Word for word, restate the entries below from their first line through the line that contains "Definition wire_error (code".

Data extracts START

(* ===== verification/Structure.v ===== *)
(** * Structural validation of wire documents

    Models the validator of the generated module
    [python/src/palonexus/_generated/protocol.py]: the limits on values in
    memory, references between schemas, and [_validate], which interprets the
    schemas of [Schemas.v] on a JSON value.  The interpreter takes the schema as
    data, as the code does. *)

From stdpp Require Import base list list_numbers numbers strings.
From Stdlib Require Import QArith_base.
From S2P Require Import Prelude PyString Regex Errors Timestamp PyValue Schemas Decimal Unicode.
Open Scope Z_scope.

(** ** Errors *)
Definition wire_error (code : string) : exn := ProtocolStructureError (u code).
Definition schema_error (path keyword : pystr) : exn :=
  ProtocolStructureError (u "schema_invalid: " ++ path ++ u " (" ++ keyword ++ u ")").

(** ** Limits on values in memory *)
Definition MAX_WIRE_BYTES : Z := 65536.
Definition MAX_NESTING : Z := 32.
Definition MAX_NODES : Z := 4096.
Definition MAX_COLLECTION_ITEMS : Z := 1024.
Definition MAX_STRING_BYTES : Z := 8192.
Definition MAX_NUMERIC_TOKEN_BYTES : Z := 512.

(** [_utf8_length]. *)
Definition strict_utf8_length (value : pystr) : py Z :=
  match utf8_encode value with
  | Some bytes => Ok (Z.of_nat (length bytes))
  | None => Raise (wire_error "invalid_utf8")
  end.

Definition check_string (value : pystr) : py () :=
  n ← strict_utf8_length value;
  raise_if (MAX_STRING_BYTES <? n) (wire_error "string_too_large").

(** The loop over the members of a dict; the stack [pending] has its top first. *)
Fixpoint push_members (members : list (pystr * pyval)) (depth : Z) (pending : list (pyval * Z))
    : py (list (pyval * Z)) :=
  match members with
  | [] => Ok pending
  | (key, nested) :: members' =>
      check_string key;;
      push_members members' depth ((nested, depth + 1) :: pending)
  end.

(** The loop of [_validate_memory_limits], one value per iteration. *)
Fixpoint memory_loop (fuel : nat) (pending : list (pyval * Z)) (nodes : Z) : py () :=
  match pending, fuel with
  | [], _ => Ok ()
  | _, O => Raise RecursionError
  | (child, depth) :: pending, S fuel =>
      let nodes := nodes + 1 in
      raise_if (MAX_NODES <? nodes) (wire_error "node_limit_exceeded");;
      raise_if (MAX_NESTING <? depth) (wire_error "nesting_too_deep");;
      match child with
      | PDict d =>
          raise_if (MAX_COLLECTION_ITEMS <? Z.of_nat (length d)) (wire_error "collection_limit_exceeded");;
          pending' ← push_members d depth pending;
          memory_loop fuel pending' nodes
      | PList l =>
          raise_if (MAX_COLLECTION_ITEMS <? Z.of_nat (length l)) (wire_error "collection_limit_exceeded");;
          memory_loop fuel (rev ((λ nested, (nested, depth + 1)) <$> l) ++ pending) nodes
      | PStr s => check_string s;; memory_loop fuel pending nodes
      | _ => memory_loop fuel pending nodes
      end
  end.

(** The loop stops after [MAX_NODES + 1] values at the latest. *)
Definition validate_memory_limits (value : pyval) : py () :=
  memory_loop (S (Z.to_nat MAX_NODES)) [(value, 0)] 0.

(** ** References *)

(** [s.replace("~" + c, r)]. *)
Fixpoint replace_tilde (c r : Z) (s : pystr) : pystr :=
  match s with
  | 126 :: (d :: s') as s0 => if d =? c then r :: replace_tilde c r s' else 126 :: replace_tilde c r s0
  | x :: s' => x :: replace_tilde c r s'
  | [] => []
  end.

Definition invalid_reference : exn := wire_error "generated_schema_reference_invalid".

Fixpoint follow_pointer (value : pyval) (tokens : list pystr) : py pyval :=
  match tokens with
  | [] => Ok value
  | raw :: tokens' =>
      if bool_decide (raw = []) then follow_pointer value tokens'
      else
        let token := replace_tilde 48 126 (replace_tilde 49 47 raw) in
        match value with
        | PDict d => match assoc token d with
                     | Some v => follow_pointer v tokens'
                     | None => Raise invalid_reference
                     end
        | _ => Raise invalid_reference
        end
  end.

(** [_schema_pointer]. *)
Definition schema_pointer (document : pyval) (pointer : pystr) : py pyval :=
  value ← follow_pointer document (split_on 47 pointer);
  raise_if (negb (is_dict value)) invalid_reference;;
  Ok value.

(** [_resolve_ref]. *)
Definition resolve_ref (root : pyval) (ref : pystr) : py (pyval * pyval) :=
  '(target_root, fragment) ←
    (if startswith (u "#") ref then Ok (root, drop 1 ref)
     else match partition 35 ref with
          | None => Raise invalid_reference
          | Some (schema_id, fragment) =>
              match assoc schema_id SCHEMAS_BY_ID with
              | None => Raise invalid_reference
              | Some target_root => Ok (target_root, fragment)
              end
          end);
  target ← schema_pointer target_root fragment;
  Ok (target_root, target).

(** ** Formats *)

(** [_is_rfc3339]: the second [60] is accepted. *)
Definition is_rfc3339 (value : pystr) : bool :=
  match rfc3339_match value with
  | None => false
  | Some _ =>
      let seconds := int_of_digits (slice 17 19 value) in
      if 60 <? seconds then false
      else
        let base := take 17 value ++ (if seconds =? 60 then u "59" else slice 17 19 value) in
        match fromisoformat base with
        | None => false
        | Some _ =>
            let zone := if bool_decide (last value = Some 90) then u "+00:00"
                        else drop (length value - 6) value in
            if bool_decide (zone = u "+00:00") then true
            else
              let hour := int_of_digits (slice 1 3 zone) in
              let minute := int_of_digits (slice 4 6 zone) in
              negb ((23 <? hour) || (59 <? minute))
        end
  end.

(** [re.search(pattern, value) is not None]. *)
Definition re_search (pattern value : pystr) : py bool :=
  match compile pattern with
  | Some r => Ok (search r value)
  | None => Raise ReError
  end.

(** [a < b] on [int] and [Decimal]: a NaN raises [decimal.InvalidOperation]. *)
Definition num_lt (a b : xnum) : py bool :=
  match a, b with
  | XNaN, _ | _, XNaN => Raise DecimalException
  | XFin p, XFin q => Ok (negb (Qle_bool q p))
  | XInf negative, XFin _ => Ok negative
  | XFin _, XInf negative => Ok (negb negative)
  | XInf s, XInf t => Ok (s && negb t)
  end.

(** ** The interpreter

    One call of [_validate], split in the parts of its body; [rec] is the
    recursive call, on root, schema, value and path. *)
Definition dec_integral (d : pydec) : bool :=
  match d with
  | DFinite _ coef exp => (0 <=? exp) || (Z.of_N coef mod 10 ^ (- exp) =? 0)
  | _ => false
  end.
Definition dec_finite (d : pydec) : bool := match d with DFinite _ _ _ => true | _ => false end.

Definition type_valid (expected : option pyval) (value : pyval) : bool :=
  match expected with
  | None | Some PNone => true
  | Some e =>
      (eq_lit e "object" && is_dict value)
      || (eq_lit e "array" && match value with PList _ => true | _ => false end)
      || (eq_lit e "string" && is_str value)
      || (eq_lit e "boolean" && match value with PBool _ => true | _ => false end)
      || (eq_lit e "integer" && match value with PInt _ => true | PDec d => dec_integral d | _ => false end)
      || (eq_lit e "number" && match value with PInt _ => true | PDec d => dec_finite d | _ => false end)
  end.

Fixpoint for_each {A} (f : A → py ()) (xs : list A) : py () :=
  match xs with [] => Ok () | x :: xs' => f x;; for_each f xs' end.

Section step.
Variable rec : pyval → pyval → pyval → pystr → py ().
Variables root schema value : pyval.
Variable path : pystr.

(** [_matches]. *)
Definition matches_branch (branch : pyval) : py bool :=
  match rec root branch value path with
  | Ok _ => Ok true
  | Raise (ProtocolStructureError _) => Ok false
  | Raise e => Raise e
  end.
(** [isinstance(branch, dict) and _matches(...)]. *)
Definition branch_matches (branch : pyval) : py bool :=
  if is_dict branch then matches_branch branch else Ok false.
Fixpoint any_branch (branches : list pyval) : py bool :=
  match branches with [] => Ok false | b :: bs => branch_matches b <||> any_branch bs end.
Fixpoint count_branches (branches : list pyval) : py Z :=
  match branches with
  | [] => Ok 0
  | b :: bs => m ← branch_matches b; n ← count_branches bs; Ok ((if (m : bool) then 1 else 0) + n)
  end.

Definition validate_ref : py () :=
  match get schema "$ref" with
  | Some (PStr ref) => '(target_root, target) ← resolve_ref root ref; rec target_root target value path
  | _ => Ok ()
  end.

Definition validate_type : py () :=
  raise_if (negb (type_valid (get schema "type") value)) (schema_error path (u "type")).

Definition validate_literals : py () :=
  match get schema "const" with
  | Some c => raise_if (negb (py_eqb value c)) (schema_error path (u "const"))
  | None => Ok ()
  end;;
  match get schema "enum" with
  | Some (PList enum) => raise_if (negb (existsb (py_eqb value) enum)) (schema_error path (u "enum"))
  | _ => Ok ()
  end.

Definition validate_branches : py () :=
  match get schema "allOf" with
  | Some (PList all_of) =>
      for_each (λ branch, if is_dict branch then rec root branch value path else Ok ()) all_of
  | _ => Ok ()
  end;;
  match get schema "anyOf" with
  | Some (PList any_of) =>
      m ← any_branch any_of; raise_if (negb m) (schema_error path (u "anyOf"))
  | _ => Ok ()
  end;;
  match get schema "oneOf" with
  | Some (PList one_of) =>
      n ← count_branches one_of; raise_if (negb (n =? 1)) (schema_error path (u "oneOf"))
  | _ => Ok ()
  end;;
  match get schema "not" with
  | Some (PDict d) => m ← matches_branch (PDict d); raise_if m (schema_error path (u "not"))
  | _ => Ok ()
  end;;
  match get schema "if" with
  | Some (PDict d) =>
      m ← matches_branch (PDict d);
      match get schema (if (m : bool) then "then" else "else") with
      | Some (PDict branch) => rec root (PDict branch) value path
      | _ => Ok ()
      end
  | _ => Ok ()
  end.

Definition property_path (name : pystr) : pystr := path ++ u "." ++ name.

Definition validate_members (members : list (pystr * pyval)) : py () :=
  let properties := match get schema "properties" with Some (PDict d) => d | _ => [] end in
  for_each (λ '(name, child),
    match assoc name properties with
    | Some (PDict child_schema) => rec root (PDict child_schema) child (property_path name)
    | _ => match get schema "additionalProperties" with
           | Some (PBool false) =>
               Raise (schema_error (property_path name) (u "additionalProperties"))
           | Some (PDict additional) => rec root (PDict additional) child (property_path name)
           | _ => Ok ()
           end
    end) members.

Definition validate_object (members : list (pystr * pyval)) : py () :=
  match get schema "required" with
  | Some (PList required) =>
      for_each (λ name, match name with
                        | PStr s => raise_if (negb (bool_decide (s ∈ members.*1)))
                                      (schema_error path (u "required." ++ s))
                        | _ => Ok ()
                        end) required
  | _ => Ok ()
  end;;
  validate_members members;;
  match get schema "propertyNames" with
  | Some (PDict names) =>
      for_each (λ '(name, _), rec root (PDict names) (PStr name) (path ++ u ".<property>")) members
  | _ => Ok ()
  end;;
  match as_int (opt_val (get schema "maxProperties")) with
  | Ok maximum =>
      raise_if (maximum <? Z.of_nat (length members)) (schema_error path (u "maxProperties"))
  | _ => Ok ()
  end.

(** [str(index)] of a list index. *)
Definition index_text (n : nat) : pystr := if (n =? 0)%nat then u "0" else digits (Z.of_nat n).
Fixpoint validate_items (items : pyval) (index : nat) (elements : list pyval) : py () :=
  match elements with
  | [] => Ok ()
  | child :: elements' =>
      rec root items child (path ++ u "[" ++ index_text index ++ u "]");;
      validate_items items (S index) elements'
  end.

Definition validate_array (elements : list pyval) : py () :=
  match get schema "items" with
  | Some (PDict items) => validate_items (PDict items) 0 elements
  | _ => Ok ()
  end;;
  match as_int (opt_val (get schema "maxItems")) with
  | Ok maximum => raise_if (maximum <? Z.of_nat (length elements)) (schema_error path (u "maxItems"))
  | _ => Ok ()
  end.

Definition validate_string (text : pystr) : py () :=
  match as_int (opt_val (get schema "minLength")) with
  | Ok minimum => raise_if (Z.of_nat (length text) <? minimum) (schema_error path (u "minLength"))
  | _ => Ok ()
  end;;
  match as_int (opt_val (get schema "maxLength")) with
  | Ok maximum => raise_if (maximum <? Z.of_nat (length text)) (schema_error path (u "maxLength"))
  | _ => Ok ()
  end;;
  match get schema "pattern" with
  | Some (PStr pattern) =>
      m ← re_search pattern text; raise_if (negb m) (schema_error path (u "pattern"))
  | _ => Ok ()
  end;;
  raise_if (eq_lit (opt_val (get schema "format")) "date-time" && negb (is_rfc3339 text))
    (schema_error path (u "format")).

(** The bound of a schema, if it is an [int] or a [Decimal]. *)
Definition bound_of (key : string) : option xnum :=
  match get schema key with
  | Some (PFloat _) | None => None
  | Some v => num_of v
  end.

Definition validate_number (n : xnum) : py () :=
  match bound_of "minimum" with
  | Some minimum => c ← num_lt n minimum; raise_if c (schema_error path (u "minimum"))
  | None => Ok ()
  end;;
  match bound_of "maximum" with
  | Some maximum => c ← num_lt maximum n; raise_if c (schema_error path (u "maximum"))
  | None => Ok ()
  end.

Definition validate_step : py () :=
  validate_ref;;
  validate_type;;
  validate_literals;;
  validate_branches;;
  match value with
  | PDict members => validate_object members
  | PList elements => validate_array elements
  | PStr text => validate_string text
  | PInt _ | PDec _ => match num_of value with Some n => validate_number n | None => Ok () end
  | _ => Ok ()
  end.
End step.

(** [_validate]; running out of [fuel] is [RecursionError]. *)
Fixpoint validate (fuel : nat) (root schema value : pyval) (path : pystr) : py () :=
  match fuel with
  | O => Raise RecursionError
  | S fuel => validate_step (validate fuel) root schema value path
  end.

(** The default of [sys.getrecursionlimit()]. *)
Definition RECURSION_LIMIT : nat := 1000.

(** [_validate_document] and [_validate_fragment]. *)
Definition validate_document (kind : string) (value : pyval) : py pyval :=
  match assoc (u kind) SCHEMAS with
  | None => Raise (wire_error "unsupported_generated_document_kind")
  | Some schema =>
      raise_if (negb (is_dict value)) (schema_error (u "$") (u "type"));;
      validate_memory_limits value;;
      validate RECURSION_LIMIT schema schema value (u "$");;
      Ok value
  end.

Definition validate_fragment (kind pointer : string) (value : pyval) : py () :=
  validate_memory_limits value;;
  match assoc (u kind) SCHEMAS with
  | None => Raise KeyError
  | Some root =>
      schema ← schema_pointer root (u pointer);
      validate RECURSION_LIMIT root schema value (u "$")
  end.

Data extracts END

◆ Solution to the exercise ◆
(* ===== verification/Structure.v ===== *)
(** * Structural validation of wire documents

    Models the validator of the generated module
    [python/src/palonexus/_generated/protocol.py]: the limits on values in
    memory, references between schemas, and [_validate], which interprets the
    schemas of [Schemas.v] on a JSON value.  The interpreter takes the schema as
    data, as the code does. *)

From stdpp Require Import base list list_numbers numbers strings.
From Stdlib Require Import QArith_base.
From S2P Require Import Prelude PyString Regex Errors Timestamp PyValue Schemas Decimal Unicode.
Open Scope Z_scope.

(** ** Errors *)
Definition wire_error (code : string) : exn := ProtocolStructureError (u code).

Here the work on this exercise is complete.